# The input
-- Opening Marker --
(** * Algoritmos-ETL: the data-quality and alignment engine

    A shallow embedding of [data_cleaner.py], [data_unifier.py] and the
    transformation part of [etl_pipeline.py], with the properties of the
    specification proved (or refuted) on it.

    Modelling conventions.
    - A row is a Python [dict] with the keys Date, Open, High, Low, Close and
      Volume.  Each key is in one of three states: missing from the dict,
      bound to [None], or bound to a value ([cell]).  [d.get(k)] cannot tell
      the first two apart, [d[k]] can.
    - The rows handed to the cleaner are mutable objects:
      [clean_with_forward_fill] writes into them and [remove_invalid_rows]
      returns a list that shares them.  They live in a store indexed by
      references; a Python list of rows is a list of references, and the
      same reference may sit at several positions.  The functions run in a
      state-and-exception monad over the store.
    - The lists the functions receive are only read (length, indexing,
      iteration), and the lists they build are theirs until they return
      them: lists are plain values.
    - Objects that nobody writes to once they are built (the [dict(row)]
      copies, the placeholder rows, the rows of the master table) are plain
      values.
    - A dict keyed by symbol is a finite map where the loop over it only
      reads: what such a loop builds is a set, one entry per symbol, or a
      list of keys that is sorted before use, so the order of the visits
      does not show.  The cleaning loop of [run_etl] writes into the
      records, and with a record shared by two symbols the order of the
      visits shows in the store; there the dict comes as the list of its
      items in insertion order, which is the order Python visits them in.
    - The dict of a master-table row is an association list in insertion
      order: its key order is the column order.
    - Python numbers are kept abstract ([PyNumber]): the code only ever
      compares them with [<] and [>].
    - Python strings are byte strings in UTF-8; comparing them bytewise is
      comparing them by code points, which is what [sorted] does on [str]. *)

From stdpp Require Import base option list gmap sets strings sorting.

(** ** Python values *)

(** The state of one key of a dict. *)
Inductive cell (A : Type) : Type :=
  | Absent            (* the key is not in the dict *)
  | Null              (* the key is bound to None *)
  | Val (a : A).      (* the key is bound to a value *)
Arguments Absent {A}.
Arguments Null {A}.
Arguments Val {A} a.

(** Exceptions the modelled code can raise.  [InvalidRef] has no Python
    counterpart: it is a read through a reference that the store does not
    hold, which well-formed inputs exclude. *)
Inductive exn := KeyError | IndexError | InvalidRef.

Inductive result (A : Type) : Type :=
  | Ok (a : A)
  | Raise (e : exn).
Arguments Ok {A} a.
Arguments Raise {A} e.

#[export] Instance result_ret : MRet result := λ A a, Ok a.
#[export] Instance result_bind : MBind result := λ A B f m,
  match m with
  | Ok a => f a
  | Raise e => Raise e
  end.

(** [d.get(k)]: [None] when the key is missing or bound to [None]. *)
Definition cell_get {A} (c : cell A) : option A :=
  match c with
  | Val a => Some a
  | Absent | Null => None
  end.

(** [d[k]]: raises [KeyError] when the key is missing. *)
Definition cell_getitem {A} (c : cell A) : result (option A) :=
  match c with
  | Val a => Ok (Some a)
  | Null => Ok None
  | Absent => Raise KeyError
  end.

(** [l[i]] on a list, for [i] a natural number. *)
Definition list_getitem {A} (l : list A) (i : nat) : result A :=
  match l !! i with
  | Some x => Ok x
  | None => Raise IndexError
  end.
(** ** fetch_page *)

(** The body of [for attempt in range(MAX_RETRIES)], over the attempts that
    are left.  Running off the end of the loop is [return None]. *)
Fixpoint fetch_page_loop (net : Network) (page : Z) (impact_filter : list string)
    (attempts : list nat) : M (option Data) :=
  match attempts with
  | [] => ret None
  | attempt :: rest =>
      r <- post net impact_filter page ;;
      match r with
      | TooManyRequests reset =>
          try (reset_time reset) ;;
          sleep SleepRateLimited ;;
          fetch_page_loop net page impact_filter rest
      | Json data =>
          let quota := default 20 (rateLimit data ≫= remaining) in
          (if quota <? 2 then sleep SleepLowQuota else ret tt) ;;
          ret (Some data)
      | Failure =>
          if (attempt <? MAX_RETRIES - 1)%nat
          then sleep (SleepBackoff (RETRY_DELAY * 2 ^ Z.of_nat attempt)) ;;
               fetch_page_loop net page impact_filter rest
          else raise RequestException
      end
  end.

Definition fetch_page (net : Network) (page : Z) (impact_filter : list string)
    : M (option Data) :=
  fetch_page_loop net page impact_filter (seq 0 MAX_RETRIES).

(** ** Rows *)

Definition joined (entries : list (option (option string))) : string :=
  String.concat ", " (default "" <$> omap (fun e => e) entries).

Definition extract_tags (finding : Finding) : string :=
  joined (issues_issuetagscore finding).

Definition extract_finders (finding : Finding) : string :=
  joined (issues_issue_finders finding).

(** [finding.get(key, "")] on a scalar column. *)
Definition get (finding : Finding) (key : string) : cell :=
  default (CStr "") (scalars finding !! key).
Definition ret {A : Type} (a : A) : M A := fun s => (Ok a, s).

Definition bind {A B : Type} (m : M A) (k : A -> M B) : M B :=
  fun s =>
    match m s with
    | (Ok a, s') => k a s'
    | (Raise e, s') => (Raise e, s')
    end.

Definition raise {A : Type} (e : exn) : M A := fun s => (Raise e, s).

(** A call into a collaborator, or into a function without effects. *)
Definition call {A : Type} (r : result A) : M A := fun s => (r, s).

Definition modify (f : State -> State) : M unit := fun s => (Ok tt, f s).

Definition get {A : Type} (f : State -> A) : M A := fun s => (Ok (f s), s).

(** [try: body  except Exception as e: handler(e)] *)
Definition try_except {A : Type} (body : M A) (handler : exn -> M A)
  : M A :=
  fun s =>
    match body s with
    | (Ok a, s') => (Ok a, s')
    | (Raise e, s') => handler e s'
    end.

Declare Scope monad_scope.
Delimit Scope monad_scope with monad.
Notation "x <- c1 ;; c2" := (bind c1 (fun x => c2))
  (at level 61, c1 at next level, right associativity) : monad_scope.
Notation "c1 ;; c2" := (bind c1 (fun _ => c2))
  (at level 61, right associativity) : monad_scope.
Local Open Scope monad_scope.

(** [for x in xs: body(x)] *)
Fixpoint for_each {A : Type} (xs : list A) (body : A -> M unit) : M unit :=
  match xs with
  | [] => ret tt
  | x :: xs' => body x ;; for_each xs' body
  end.

Definition logger_info (r : LogRecord) : M unit :=
  modify (fun s => set_logged (logged s ++ [r])%list s).

Definition warnings_warn (msg : Warning) : M unit :=
  modify (fun s => set_warned (warned s ++ [msg])%list s).

Definition html_append (h : Html) : M unit :=
  modify (fun s => set_html (html s ++ [h])%list s).
(** ** C1 *)

(** C1, as stated, fails when a destination is not on disk by the time the
    next one is resolved.  In preview mode nothing is renamed, so the
    destination given to the first file is still free for the second, and
    both files get it.  In apply mode the same happens after a rename that
    the system refused. *)
Lemma one_destination_assigned_twice :
  let photo := Sample.rel ["photo.jpg"%string] in
  let w := Sample.world_of two_files in
  let r := sample_run_rename (args "photo" 1 false) [a_jpg; b_jpg] w in
  let w' := Sample.world_locking a_jpg two_files in
  let r' := sample_run_rename (args "photo" 1 true) [a_jpg; b_jpg] w' in
  enumerated w [a_jpg; b_jpg]
  ∧ ops r.2 = [(a_jpg, photo); (b_jpg, photo)]
  ∧ ¬ NoDup (ops r.2).*2
  ∧ enumerated w' [a_jpg; b_jpg]
  ∧ FS.rename w' a_jpg photo = Raise OSError
  ∧ ops r'.2 = [(a_jpg, photo); (b_jpg, photo)]
  ∧ ¬ NoDup (ops r'.2).*2.
Proof.
  intros photo w r w' r'.
  assert (ops r.2 = [(a_jpg, photo); (b_jpg, photo)]) as Hops
    by (vm_compute; reflexivity).
  assert (ops r'.2 = [(a_jpg, photo); (b_jpg, photo)]) as Hops'
    by (vm_compute; reflexivity).
  assert (¬ NoDup [(a_jpg, photo); (b_jpg, photo)].*2) as Hdup.
  { simpl. intros [Hnotin _]%NoDup_cons. apply Hnotin. left. }
  split; [enumerated_by_computation|]. split; [exact Hops|].
  split; [by rewrite Hops|]. split; [enumerated_by_computation|].
  split; [vm_compute; reflexivity|]. split; [exact Hops'|].
  by rewrite Hops'.
Qed.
-- Closing Marker --
Taking the records from the top, repeat each line exactly until you have repeated the line that contains "reads: what such".

(** * Algoritmos-ETL: the data-quality and alignment engine

    A shallow embedding of [data_cleaner.py], [data_unifier.py] and the
    transformation part of [etl_pipeline.py], with the properties of the
    specification proved (or refuted) on it.

    Modelling conventions.
    - A row is a Python [dict] with the keys Date, Open, High, Low, Close and
      Volume.  Each key is in one of three states: missing from the dict,
      bound to [None], or bound to a value ([cell]).  [d.get(k)] cannot tell
      the first two apart, [d[k]] can.
    - The rows handed to the cleaner are mutable objects:
      [clean_with_forward_fill] writes into them and [remove_invalid_rows]
      returns a list that shares them.  They live in a store indexed by
      references; a Python list of rows is a list of references, and the
      same reference may sit at several positions.  The functions run in a
      state-and-exception monad over the store.
    - The lists the functions receive are only read (length, indexing,
      iteration), and the lists they build are theirs until they return
      them: lists are plain values.
    - Objects that nobody writes to once they are built (the [dict(row)]
      copies, the placeholder rows, the rows of the master table) are plain
      values.
    - A dict keyed by symbol is a finite map where the loop over it only
      reads: what such a loop builds is a set, one entry per symbol, or a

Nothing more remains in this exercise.